Chile quiere usar inteligencia predictiva para evitar pérdidas millonarias en arándanos
Sensores, modelos de datos y análisis fisiológicos ya permiten anticipar cómo llegará la fruta chilena a los mercados internacionales.
La industria chilena del arándano comenzó a incorporar herramientas de inteligencia predictiva y ciencia de datos para enfrentar uno de sus mayores desafíos: asegurar que la fruta llegue en buenas condiciones a mercados internacionales después de semanas de almacenamiento y transporte.
Investigadores del Instituto de Investigaciones Agropecuarias desarrollaron una plataforma digital capaz de anticipar el comportamiento postcosecha de los arándanos mediante sensores, análisis fisiológicos y modelos predictivos aplicados a la fruta de exportación.
La herramienta, denominada "Reporte Digital", fue creada por la Unidad de Ciencia de Datos de INIA Quilamapu y apunta a transformar información técnica compleja en datos visuales y estratégicos para productores, exportadoras y asesores técnicos.
El desarrollo aparece en un momento donde la competitividad internacional obliga a la fruticultura chilena a mejorar precisión, uniformidad y trazabilidad en cada embarque.
La tecnología busca anticipar problemas antes de que la fruta llegue al mercado
Uno de los principales avances del sistema es la capacidad de prever riesgos asociados a pérdida de firmeza, deshidratación, madurez desuniforme o deterioro durante la comercialización.

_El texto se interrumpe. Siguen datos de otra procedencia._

(* ===== verification/_CoqProject ===== *)
-Q . S2P
Prelude.v
Bytes.v
Float64.v
Dedup.v
Seen.v
KeyRing.v
RateLimit.v
Messages.v
Concrete.v
Gossip.v
GossipProps.v
GossipConc.v
Stream.v
Frame.v
Noise.v
Strs.v
Text.v
Identity.v
Peer.v
PeerProps.v
Keepalive.v
Partyline.v
PartylineProps.v
Store.v
Config.v
Manager.v
Discovery.v
ConfigProps.v
Duration.v
Logging.v
LoggingProps.v
DiscoveryProps.v
Node.v
NodeInv.v
NodeProps.v
NodeEx.v
Ssh.v
SshProps.v
SshServer.v
SshServerProps.v
SshShutdown.v
SshOrigin.v
Program.v
ProgramProps.v
ProgramEx.v
Delivery.v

El análisis cobra especial importancia en una industria donde los arándanos pueden permanecer más de 40 días entre almacenamiento y tránsito hacia destinos internacionales.

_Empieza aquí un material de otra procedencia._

(* ===== verification/Prelude.v ===== *)
(** * micelio: a verification development

    micelio is a peer-to-peer node for group chat over SSH.  Users log in
    with an SSH client and meet in a local hub; the hubs of all nodes are
    connected by a gossip network over encrypted links.  This library models
    the Go code of the node under [src/] and proves what makes it correct.

    ** The program and its model

    A line typed in a terminal passes [internal/ssh] (sessions and commands),
    [internal/partyline] (the hub), [internal/transport] (the fanout loop),
    [internal/gossip] (the engine), then a peer's send queue, frames, Noise
    messages and TCP; on the other node the receive loop takes it through
    the same layers to that node's hub.  The files follow these layers.

    - [Prelude]: scopes, machine integers, tactics, shared lemmas.
    - [Bytes], [Strs], [Text], [Float64]: the parts of Go's standard library the
      program computes with: [[]byte], [encoding/binary], [encoding/hex];
      [strings], [net.SplitHostPort], [filepath.Join]; runes, [net.ParseIP];
      [float64] with IEEE rounding.
    - [Dedup]: the interface of the two expiring tables of message
      identifiers, with its theorems proved once.
    - [Seen], [KeyRing], [RateLimit]: [gossip/seen.go], [keyring.go],
      [ratelimit.go]; one definition per method ([SeenCache_Check] is
      the method [Check] of [SeenCache], and so on), the mutex being held in all of it.
    - [Messages]: [proto/micelio.proto] and [pkg/proto/envelope.go]; the classes
      [Crypto] and [Codec] stand for the cryptographic and the generated code.
      [Concrete] has executable instances for the examples.
    - [Gossip]: [gossip/gossip.go], [HandleIncoming] and [Broadcast] over a
      world [W] on which handlers and peer handles act.  [GossipProps] treats
      one call, [GossipConc] many concurrent calls: there the program counter
      of a call stops between any two accesses to shared state, and the
      calls of all receive goroutines interleave.
    - [Stream], [Frame], [Noise]: readers and writers with [io.ReadFull],
      [transport/frame.go], [transport/noise.go].  [noiseConn] is a [Conn] over any [Conn].
    - [Identity]: [identity/identity.go] over a file system, and [crypto/keys.go].
    - [Peer], [PeerProps]: [transport/peer.go]: hello exchange, send queue, the turns of the
      two loops, duplicate table.  [Keepalive] has the times at which the loops act.
    - [Partyline], [PartylineProps]: [partyline/partyline.go]; the sessions live
      on a heap because clients, the hub and queued messages share pointers.
    - [Store]: [store/store.go] as the class [Store] and [store/bolt/bolt.go] as an
      instance over bbolt transactions.
    - [Config], [ConfigProps], [Duration]: [config/config.go], the part of
      [cmd/micelio/main.go] that settles the configuration, and the level names of
      [logging/logging.go].
    - [Logging], [LoggingProps]: [logging/logging.go] and [logging/capture.go] over the
      process-wide default logger and level.
    - [Manager], [Discovery], [DiscoveryProps]: [transport/manager.go] and
      [transport/discovery.go].  The engine's world [W] becomes the heap of peers,
      the peer table and the hub.
    - [Node], [NodeInv], [NodeProps], [NodeEx]: the running node.  [node_step]
      is one atomic step of one goroutine: a connection that completes its
      hello exchange, is admitted by [addPeer], announced by [onPeerConnected], turns its
      loops and is removed; the fanout, exchange, dial and cleanup loops; the hub; [Stop].
      [NodeInv] has the invariants, [NodeEx] two nodes exchanging a line.
    - [Ssh], [SshProps]: [ssh/commands.go] and the sequential functions of [ssh/server.go].
    - [SshServer], [SshServerProps], [SshShutdown], [SshOrigin]: the server at work.
      [srv_step] is one atomic step of one of its goroutines on server and hub: accept
      loop, connection handlers, sessions with their senders.
    - [Program], [ProgramProps], [ProgramEx], [Delivery]: [cmd/micelio/main.go].  [boot] is
      everything up to the start of the goroutines; [prog_step] is a step of the
      transport ([node_step]), of the SSH server ([srv_step]), of the hub
      ([hub_step]) or of [main]; one hub is shared by all.

    ** What the theorems show

    - Gossip: a message is accepted exactly under stated conditions
      ([HandleIncoming_accepts_iff]); a refused one leaves no trace that blocks a
      retry; keys and identifiers stay bound; counters balance; relays exclude the
      sender and respect the fanout; under every interleaving a message is delivered
      at most once per time-to-live ([deliver_once]) and only when it was verified under
      its sender's key ([deliver_authentic]).  [sequential_refinement] is the lemma that
      ties the interleaved model to [HandleIncoming].  The rate bound holds over every window
      with rounding arithmetic, and cleanup cannot be observed.
    - Links: frames round-trip and each error has its cause; the handshake of two
      honest ends agrees; a successful hello exchange authenticates the
      peer, and two honest nodes complete it; what a queue accepts arrives in
      order; the receive loop ends on every finite stream, without an error exactly when the
      peer was closed.
    - Connections over time: keepalives keep an idle link alive, whatever the queue does.
    - Hub and sessions: no panic, exact delivery, finality of leaving; a terminal acts on
      the hub only through the events of its lines; after [Stop] the server drains,
      whatever its goroutines were doing ([shutdown_completes]).
    - Discovery: merging is idempotent, monotone and order independent;
      peers propagate; dials are bounded and back off; records survive a restart, though
      the goroutines that save them may write an older one last ([saves_reordered]).
    - Node: the peer table, the keys and the hub of every reachable state;
      [chat_crosses] composes the layers from one hub to the other.
    - Identity, configuration, logging: a stored identity is stable; validation
      accepts exactly the well-formed configurations; durations are read as what
      they say; a capture holds exactly the records logged under it.  A client may log in exactly
      with a key of the authorized_keys file ([authorized_iff]).
    - Program: from any boot, under every interleaving of all goroutines, the
      invariants of the parts hold together and every text that waits for the network was
      typed by an authorized client ([program_safe]); wherever it is, the program can still
      shut down with status 0, with the SSH connections and the peers of the table
      closed ([program_exits] has the stages at which this is so); a line typed in a terminal is printed in
      the terminals of another program ([line_travels]).

    ** Conventions and bounds

    Times are nanoseconds in [Z] ([now]) or unix seconds ([now_s]) and are
    arguments, as are random choices (shuffles, UUIDs, generated keys) and the case a
    [select] takes.  Fixed-width integers wrap explicitly ([u32], [u64], [i64])
    or saturate as [time.Sub] does.  A function that never returns in
    the code, because a channel has no reader, returns [None].  Go's
    random map order is the order of [map_to_list]; no theorem about such
    a loop depends on it.

    Recursion that is not structural has fuel.  [ReadFull] has the reader's own
    measure, which [ReaderLaws] makes every read decrease; [recvLoop] is given
    one turn per eight bytes of the stream and one more, and
    [recvLoop_terminates] proves this enough; [parse_keys] has the length of
    its input, which is enough because each parse consumes a line: [parse_keys_lines]
    proves that it returns the keys of all lines.  The loops of [Strs],
    [Text] and [Duration] have the length of the string, of which each turn consumes a byte.

    Parameters stand for code outside the repository, with laws in a class
    of their own: [Crypto] (Ed25519, SHA-256), [KeyLib] (key encodings and
    the conversion to Curve25519), [Cipher] and [NoiseXX] (flynn/noise), [Codec] (protobuf,
    JSON), [Bbolt], the TOML decoder, the parser of authorized keys
    ([AuthorizedKeyLaws]) and the text that slog's initial handler makes of a record
    ([LogText], without laws).  Each law class has an executable instance, used by the witnesses.  No
    property assumes that signatures are unforgeable or hashes collision free: they
    speak of what was verified.

    [shutdown_completes] uses a measure instead of fuel, and a bound on the 64-bit
    counter of session identifiers: two sessions with one identifier would leave a
    channel open.  The run of draining steps assumes a Go scheduler that lets some
    goroutine go on, no fairness.

    ** Not modelled

    The generated protobuf code, an interface; the SSH protocol, the line editor and
    the host key signer (libraries, whose outcomes are events); how slog writes a
    record as text; the TOML decoder; parsing of flags and delivery of signals.  The
    database is an input of [boot]; [main] closing it when it returns is not a step.  The start of the engine's
    cleanup goroutines is not a step: their turns can happen at any time.
    In [Peer] setting a deadline may fail, and a deadline that has passed is one of the
    errors a connection may raise; when it passes is the subject of [Keepalive].
    The goroutines that save records take steps of their own ([NSave]).  A received message is one step of
    a node: its interleavings with other calls are the subject of [GossipConc].
    A write to a terminal returns; one that blocks on the client's window until the
    connection ends is not distinguished from one that has returned. *)

From stdpp Require Export base gmap sets list strings.
From Stdlib Require Export ZArith Lia.
From Stdlib Require Import Permutation.
Lemma run_solo n o i s c :
  n_calls s !! i = Some c ->
  run o (replicate n i) s =
  let '(e', w', p, ds) := solo n o (n_now s) (n_engine s) (n_world s) c in
  mkNode e' w' (n_now s) (<[i := mkCall (c_from c) (c_env c) p]> (n_calls s))
    (n_delivered s ++ map (fun t => (i, MessageId (c_env c), t)) ds).
Proof.
  revert s c. induction n as [|n IH]; intros s c Hi.
  - simpl. rewrite app_nil_r, list_insert_id; [by destruct s|]. by destruct c.
  - change (run o (replicate (S n) i) s) with (run o (replicate n i) (sched_step o i s)).
    unfold sched_step. rewrite Hi. cbn [solo].
    destruct (call_step o (n_now s) (n_engine s) (n_world s) c) as [[e1 w1] p].
    erewrite IH by (simpl; rewrite list_lookup_insert_eq; [done|by eapply lookup_lt_Some]).
    cbn [n_now n_engine n_world n_calls n_delivered].
    destruct (solo n o (n_now s) e1 w1 (mkCall (c_from c) (c_env c) p)) as [[[e2 w2] p2] ds]. simpl.
    rewrite list_insert_insert_eq, map_app, <- app_assoc. do 3 f_equal.
    unfold deliveries. by destruct (c_pc c).
Qed.

Lemma solo_S n o now e w c :
  solo (S n) o now e w c =
  let '(e1, w1, p) := call_step o now e w c in
  let '(e2, w2, p2, ds) := solo n o now e1 w1 (mkCall (c_from c) (c_env c) p) in
  (e2, w2, p2, (match c_pc c with PProcess t => [t] | _ => [] end) ++ ds).
Proof. done. Qed.

Lemma solo_done n o now e w from env r :
  solo n o now e w (mkCall from env (PDone r)) = (e, w, PDone r, []).
Proof. induction n as [|n IH]; [done|]. cbn [solo call_step c_pc c_env c_from]. by rewrite IH. Qed.

(** [HandleIncoming] from the signature check on. *)
Definition after_key e o from env w (entry : KeyEntry) : Engine W * W * Outcome :=
  if negb (VerifyEnvelope env (PubKey entry)) then (e, w, InvalidSignature)
  else
    let '(allowed, lim) := RateLimiter_Allow (eLimiter e) (SenderId env) (o_now_allow o) in
    if negb allowed then (set_Limiter e lim, w, RateLimited)
    else
      let '(dup, seen) := SeenCache_Check (eSeen e) (MessageId env) (o_now_seen o) in
      let e3 := set_Seen (set_Limiter e lim) seen in
      if dup then (e3, w, RaceDuplicate)
      else let '(e4, w') := process e3 o from env w in (e4, w', Accepted).

Lemma solo_after_key k o now e w from env entry :
  o_now_allow o = now -> o_now_seen o = now ->
  let r := after_key e o from env w entry in
  solo (4 + k) o now e w (mkCall from env (PVerify entry)) =
  (r.1.1, r.1.2, PDone r.2, if decide (r.2 = Accepted) then [now] else []).
Proof.
  intros Ha Hs r. subst r. unfold after_key. rewrite Ha, Hs.
  change (4 + k)%nat with (S (S (S (S k)))). cbn [solo call_step c_pc c_env c_from].
  destruct (VerifyEnvelope env (PubKey entry)); cbn [negb call_step c_pc c_env c_from];
    [|by rewrite solo_done].
  destruct (RateLimiter_Allow (eLimiter e) (SenderId env) now) as [[] lim];
    cbn [negb call_step c_pc c_env c_from]; [|by rewrite solo_done].
  cbn [eSeen set_Limiter].
  destruct (SeenCache_Check (eSeen e) (MessageId env) now) as [[] seen];
    cbn [negb call_step c_pc c_env c_from]; [by rewrite solo_done|].
  destruct (process _ o from env w) as [e4 w']. by rewrite solo_done.
Qed.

La plataforma integra variables fisiológicas y estructurales del fruto para construir índices predictivos que permiten interpretar el estado real de cada lote productivo.
Entre los parámetros evaluados aparecen grados Brix, acidez titulable, contenido de antocianinas, calcio y materia seca, factores directamente relacionados con sabor, color, firmeza y capacidad de conservación.

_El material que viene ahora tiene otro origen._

(** One frame through the encrypted connection: the reader has consumed
    exactly its message and has nothing buffered. *)
Lemma noise_ReadFrame s s' b c p rest :
  cs_sync s (nc_recv b) -> nc_readBuf b = [] -> len p <= MaxPayload ->
  Encrypt s (frame_bytes p) = Some (c, s') -> stream (nc_conn b) = noise_msg c ++ rest ->
  exists b', ReadFrame b = (Ok p, b') /\ nc_readBuf b' = [] /\ stream (nc_conn b') = rest /\
    cs_sync s' (nc_recv b') /\ nc_peerStatic b' = nc_peerStatic b.
Proof.
  intros Hsync Hb Hp Hc Hs. pose proof (frame_fits _ _ _ _ Hp Hc) as Hfit.
  destruct (Decrypt_Encrypt _ _ _ _ _ Hsync Hc) as (r' & Hd & Hsync').
  destruct (noise_Read_msg b 8 c r' (frame_bytes p) rest Hb Hs Hfit Hd) as (c2 & Hr & Hs2).
  rewrite frame_bytes_hdr in Hr.
  rewrite take_app_length', drop_app_length' in Hr by by rewrite length_frame_hdr.
  unfold ReadFrame. change (Z.to_nat HeaderSize) with 8%nat.
  pose proof (ReadFull_one b 8 _ _ (Hr : rd b 8 = _)) as Hrf.
  rewrite length_frame_hdr in Hrf. rewrite Hrf by lia. cbv zeta.
  change MaxPayload with (2 ^ 20) in *.
  destruct (frame_hdr_fields (len p)) as (-> & -> & ->); [lia|]. rewrite !Z.eqb_refl. cbn [negb].
  destruct (Z.ltb_spec (2 ^ 20) (len p)); [lia|]. rewrite Nat2Z.id.
  destruct p as [|x p]; [rewrite ReadFull_0; by eexists|].
  erewrite ReadFull_one; [|reflexivity| |simpl; lia]; [|by rewrite firstn_all].
  rewrite firstn_all. eexists. split; [done|]. simpl. by rewrite skipn_all.
Qed.

Lemma write_frames_written ps a a' :
  write_frames ps a = (Ok tt, a') -> exists out, written (nc_conn a') = written (nc_conn a) ++ out.
Proof.
  revert a. induction ps as [|p ps IH]; intros a; cbn [write_frames].
  - intros [= <-]. exists []. by rewrite app_nil_r.
  - destruct (WriteFrame a p) as [[[]|e] a1] eqn:Hw; [|done]. intros (out & Hout)%IH.
    apply WriteFrame_ok in Hw as [_ Hw]. destruct (noise_Write_ok _ _ _ Hw) as (c & _ & Hw1).
    rewrite Hout, Hw1, <- app_assoc. eauto.
Qed.

(** The same for a sequence of frames. *)
Lemma channel_frames ps a a' b out rest :
  cs_sync (nc_send a) (nc_recv b) -> nc_readBuf b = [] ->
  write_frames ps a = (Ok tt, a') -> written (nc_conn a') = written (nc_conn a) ++ out ->
  stream (nc_conn b) = out ++ rest ->
  exists b', read_frames (length ps) b = (ps, b') /\ nc_readBuf b' = [] /\
    stream (nc_conn b') = rest /\ cs_sync (nc_send a') (nc_recv b').
Proof.
  revert a b out. induction ps as [|p ps IH]; intros a b out Hsync Hb Hw Hout Hs; cbn in Hw.
  - injection Hw as <-. rewrite <- (app_nil_r (written (nc_conn a))) in Hout at 1.
    apply app_inv_head in Hout as <-. by exists b.
  - destruct (WriteFrame a p) as [[[]|e] a1] eqn:Hw1; [|done].
    apply WriteFrame_ok in Hw1 as [Hp Hw1]. destruct (noise_Write_ok _ _ _ Hw1) as (c & Hc & Hwr).
    destruct (write_frames_written _ _ _ Hw) as (out1 & Hout1).
    assert (out = noise_msg c ++ out1) as ->.
    { rewrite Hout1, Hwr, <- app_assoc in Hout. by apply app_inv_head in Hout. }
    rewrite <- app_assoc in Hs.
    destruct (noise_ReadFrame _ _ b c p _ Hsync Hb Hp Hc Hs) as (b1 & Hr1 & Hb1 & Hs1 & Hsync1 & _).
    destruct (IH a1 b1 out1 Hsync1 Hb1 Hw Hout1 Hs1) as (b2 & Hr2 & Hrest).
    exists b2. cbn [length read_frames]. by rewrite Hr1, Hr2.
Qed.
End Channel.

(** ** The handshake of the two ends *)

Class NoiseXXLaws `{NoiseXX, !CipherLaws} : Prop := {
  (* the pattern XX run between two honest ends *)
  XX_run ki kr hi hr :
    NewHandshakeState true ki = Some hi -> NewHandshakeState false kr = Some hr ->
    exists m1 m2 m3 hi1 hi2 hi3 hr1 hr2 hr3 c1 c2 c1' c2',
      WriteMessage hi = Some (m1, None, hi1) /\ ReadMessage hr m1 = Some (None, hr1) /\
      WriteMessage hr1 = Some (m2, None, hr2) /\ ReadMessage hi1 m2 = Some (None, hi2) /\
      WriteMessage hi2 = Some (m3, Some (c1, c2), hi3) /\
      ReadMessage hr2 m3 = Some (Some (c1', c2'), hr3) /\
      cs_sync c1 c1' /\ cs_sync c2' c2 /\
      hs_PeerStatic hi3 = DHPublic kr /\ hs_PeerStatic hr3 = DHPublic ki /\
      len m1 <= 0xFFFF /\ len m2 <= 0xFFFF /\ len m3 <= 0xFFFF
}.

Section HandshakeProps.
Context `{NoiseXXLaws} {C : Type} `{ConnLaws C}.
Implicit Types (conn : C).

Definition hs_wire (m : bytes) : bytes := be_put 2 (len m) ++ m.

Lemma writeHandshakeMsg_ok conn m :
  len m <= 0xFFFF -> writable conn ->
  exists conn', writeHandshakeMsg conn m = (Ok tt, conn') /\ writable conn' /\
    written conn' = written conn ++ hs_wire m /\ stream conn' = stream conn.
Proof.
  intros Hm Hw. unfold writeHandshakeMsg. destruct (Z.ltb_spec 0xFFFF (len m)); [lia|].
  destruct (wr_writable conn (be_put 2 (len m)) Hw) as (c1 & Hc1 & Hw1). rewrite Hc1.
  destruct (wr_writable c1 m Hw1) as (c2 & Hc2 & Hw2). rewrite Hc2.
  exists c2. apply wr_stream in Hc1 as Hs1. apply wr_stream in Hc2 as Hs2. apply wr_ok in Hc1, Hc2.
  split_and!; [done|done| |]; [|destruct Hs1, Hs2; congruence].
  unfold hs_wire. by rewrite Hc2, Hc1, <- app_assoc.
Qed.

Lemma readHandshakeMsg_ok conn m rest :
  len m <= 0xFFFF -> stream conn = hs_wire m ++ rest ->
  exists conn', readHandshakeMsg conn = (Ok m, conn') /\ stream conn' = rest /\
    written conn' = written conn /\ (writable conn -> writable conn').
Proof.
  intros Hm Hs. unfold hs_wire in Hs. rewrite <- app_assoc in Hs. unfold readHandshakeMsg.
  destruct (ReadFull_ok conn 2) as (c1 & Hr1 & Hs1 & _); [rewrite Hs, length_app, length_be_put; lia|].
  rewrite Hs in *. rewrite take_app_length' in Hr1 by by rewrite length_be_put.
  rewrite drop_app_length' in Hs1 by by rewrite length_be_put. rewrite Hr1.
  rewrite be_get_put, Z.mod_small, Nat2Z.id by (simpl; lia).
  destruct (ReadFull_ok c1 (length m)) as (c2 & Hr2 & Hs2 & _); [rewrite Hs1, length_app; lia|].
  rewrite Hs1 in *. rewrite take_app_length in Hr2. rewrite drop_app_length in Hs2. rewrite Hr2.
  exists c2. split_and!; [done|done| |].
  - apply (ReadFull_preserves (fun c => written c = written conn) c1 _ _ _) in Hr2; [done| |].
    + intros ???? Hrd <-. by eapply rd_written.
    + eapply (ReadFull_preserves (fun c => written c = written conn)) in Hr1; [done| |done].
      intros ???? Hrd <-. by eapply rd_written.
  - intros Hw. eapply (ReadFull_preserves writable) in Hr1; [|by eauto using rd_writable|done].
    eapply (ReadFull_preserves writable) in Hr2; [done|by eauto using rd_writable|done].
Qed.

Lemma hs_send_ok conn hs m cs hs' :
  WriteMessage hs = Some (m, cs, hs') -> len m <= 0xFFFF -> writable conn ->
  exists conn', hs_send conn hs = (Ok (cs, hs'), conn') /\ writable conn' /\
    written conn' = written conn ++ hs_wire m /\ stream conn' = stream conn.
Proof.
  intros Hm Hl Hw. destruct (writeHandshakeMsg_ok conn m Hl Hw) as (c' & Hc & Hrest).
  exists c'. unfold hs_send. by rewrite Hm, Hc.
Qed.

Lemma hs_recv_ok conn hs m cs hs' rest :
  ReadMessage hs m = Some (cs, hs') -> len m <= 0xFFFF -> stream conn = hs_wire m ++ rest ->
  exists conn', hs_recv conn hs = (Ok (cs, hs'), conn') /\ stream conn' = rest /\
    written conn' = written conn /\ (writable conn -> writable conn').
Proof.
  intros Hm Hl Hs. destruct (readHandshakeMsg_ok conn m rest Hl Hs) as (c' & Hc & Hrest).
  exists c'. unfold hs_recv. by rewrite Hc, Hm.
Qed.
End HandshakeProps.

(** ** Properties *)

(** C13. The handshake of two honest ends completes: there are three
    messages such that, when each end reads from its connection exactly what
    the other end writes to it, both handshakes succeed; each end obtains the
    other's static key, the sending state of each end is the receiving state
    of the other, nothing is buffered, and bytes that follow the handshake
    stay unread on the connections. *)
Theorem Handshake_agrees `{NoiseXXLaws} {C} `{ConnLaws C} (ki kr : DHKey) hi hr
  (Hi : NewHandshakeState true ki = Some hi) (Hr : NewHandshakeState false kr = Some hr) :
  exists m1 m2 m3, forall (ci cr : C) (resti restr : bytes),
    writable ci -> writable cr ->
    stream cr = (hs_wire m1 ++ hs_wire m3) ++ restr -> stream ci = hs_wire m2 ++ resti ->
    exists nci ncr ci' cr',
      Handshake ci true ki = (Ok (nci, DHPublic kr), ci') /\
      Handshake cr false kr = (Ok (ncr, DHPublic ki), cr') /\
      written ci' = written ci ++ hs_wire m1 ++ hs_wire m3 /\ written cr' = written cr ++ hs_wire m2 /\
      cs_sync (nc_send nci) (nc_recv ncr) /\ cs_sync (nc_send ncr) (nc_recv nci) /\
      nc_readBuf nci = [] /\ nc_readBuf ncr = [] /\
      stream (nc_conn nci) = resti /\ stream (nc_conn ncr) = restr.
Proof.
  destruct (XX_run ki kr hi hr Hi Hr) as (m1 & m2 & m3 & hi1 & hi2 & hi3 & hr1 & hr2 & hr3 &
    c1 & c2 & c1' & c2' & Hw1 & Hr1 & Hw2 & Hr2 & Hw3 & Hr3 & Hs1 & Hs2 & Hpi & Hpr & Hl1 & Hl2 & Hl3).
  exists m1, m2, m3. intros ci cr resti restr Hwi Hwr Hsr Hsi. rewrite <- app_assoc in Hsr.
  destruct (hs_send_ok ci hi _ _ _ Hw1 Hl1 Hwi) as (ci1 & Ei1 & Hwi1 & Hwri1 & Hsi1).
  rewrite Hsi in Hsi1.
  destruct (hs_recv_ok ci1 hi1 _ _ _ _ Hr2 Hl2 Hsi1) as (ci2 & Ei2 & Hsi2 & Hwri2 & Hwi2).
  destruct (hs_send_ok ci2 hi2 _ _ _ Hw3 Hl3 (Hwi2 Hwi1)) as (ci3 & Ei3 & _ & Hwri3 & Hsi3).
  destruct (hs_recv_ok cr hr _ _ _ _ Hr1 Hl1 Hsr) as (cr1 & Er1 & Hsr1 & Hwrr1 & Hwr1).
  destruct (hs_send_ok cr1 hr1 _ _ _ Hw2 Hl2 (Hwr1 Hwr)) as (cr2 & Er2 & Hwr2 & Hwrr2 & Hsr2).
  rewrite Hsr1 in Hsr2.
  destruct (hs_recv_ok cr2 hr2 _ _ _ _ Hr3 Hl3 Hsr2) as (cr3 & Er3 & Hsr3 & Hwrr3 & _).
  unfold Handshake. rewrite Hi, Hr. unfold initiator_run, responder_run.
  rewrite Ei1, Ei2, Ei3, Er1, Er2, Er3, Hpi, Hpr.
  eexists _, _, _, _. do 2 (split; [reflexivity|]). cbn.
  rewrite Hwri3, Hwri2, Hwri1, Hwrr3, Hwrr2, Hwrr1, <- app_assoc. split_and!; congruence.
Qed.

Según explicaron desde INIA, el sistema no solo analiza promedios generales, sino que además detecta diferencias dentro de un mismo cuartel productivo, permitiendo segmentar fruta y tomar decisiones diferenciadas sobre cosecha y destino comercial.
Sensores y ciencia de datos avanzan sobre la agricultura chilena
La herramienta fue impulsada desde OST Lab Agro, el laboratorio digital de INIA especializado en agricultura digital y tecnologías aplicadas a la fruticultura.
La investigadora Paula Vargas, especialista en ciencia de datos y agricultura digital, explicó que el objetivo es facilitar decisiones técnicas y comerciales en tiempo real mediante información rápida, visual y fácil de interpretar.
Los datos son presentados a través de gráficos, tablas e indicadores visuales que permiten reducir tiempos de análisis y aumentar precisión en la toma de decisiones.
La incorporación de sensores y modelos predictivos refleja una tendencia cada vez más fuerte dentro de la agroindustria chilena, especialmente en frutas frescas destinadas a exportación.
En mercados donde supermercados y consumidores exigen mayor calidad, trazabilidad y vida útil, la capacidad de anticipar el comportamiento de la fruta antes de exportarla empieza a convertirse en una ventaja competitiva clave.
Desde INIA sostienen que este tipo de herramientas será cada vez más importante para fortalecer la posición exportadora de Chile, particularmente en especies sensibles como el arándano, donde pequeños cambios fisiológicos pueden modificar significativamente la calidad final que recibe el consumidor.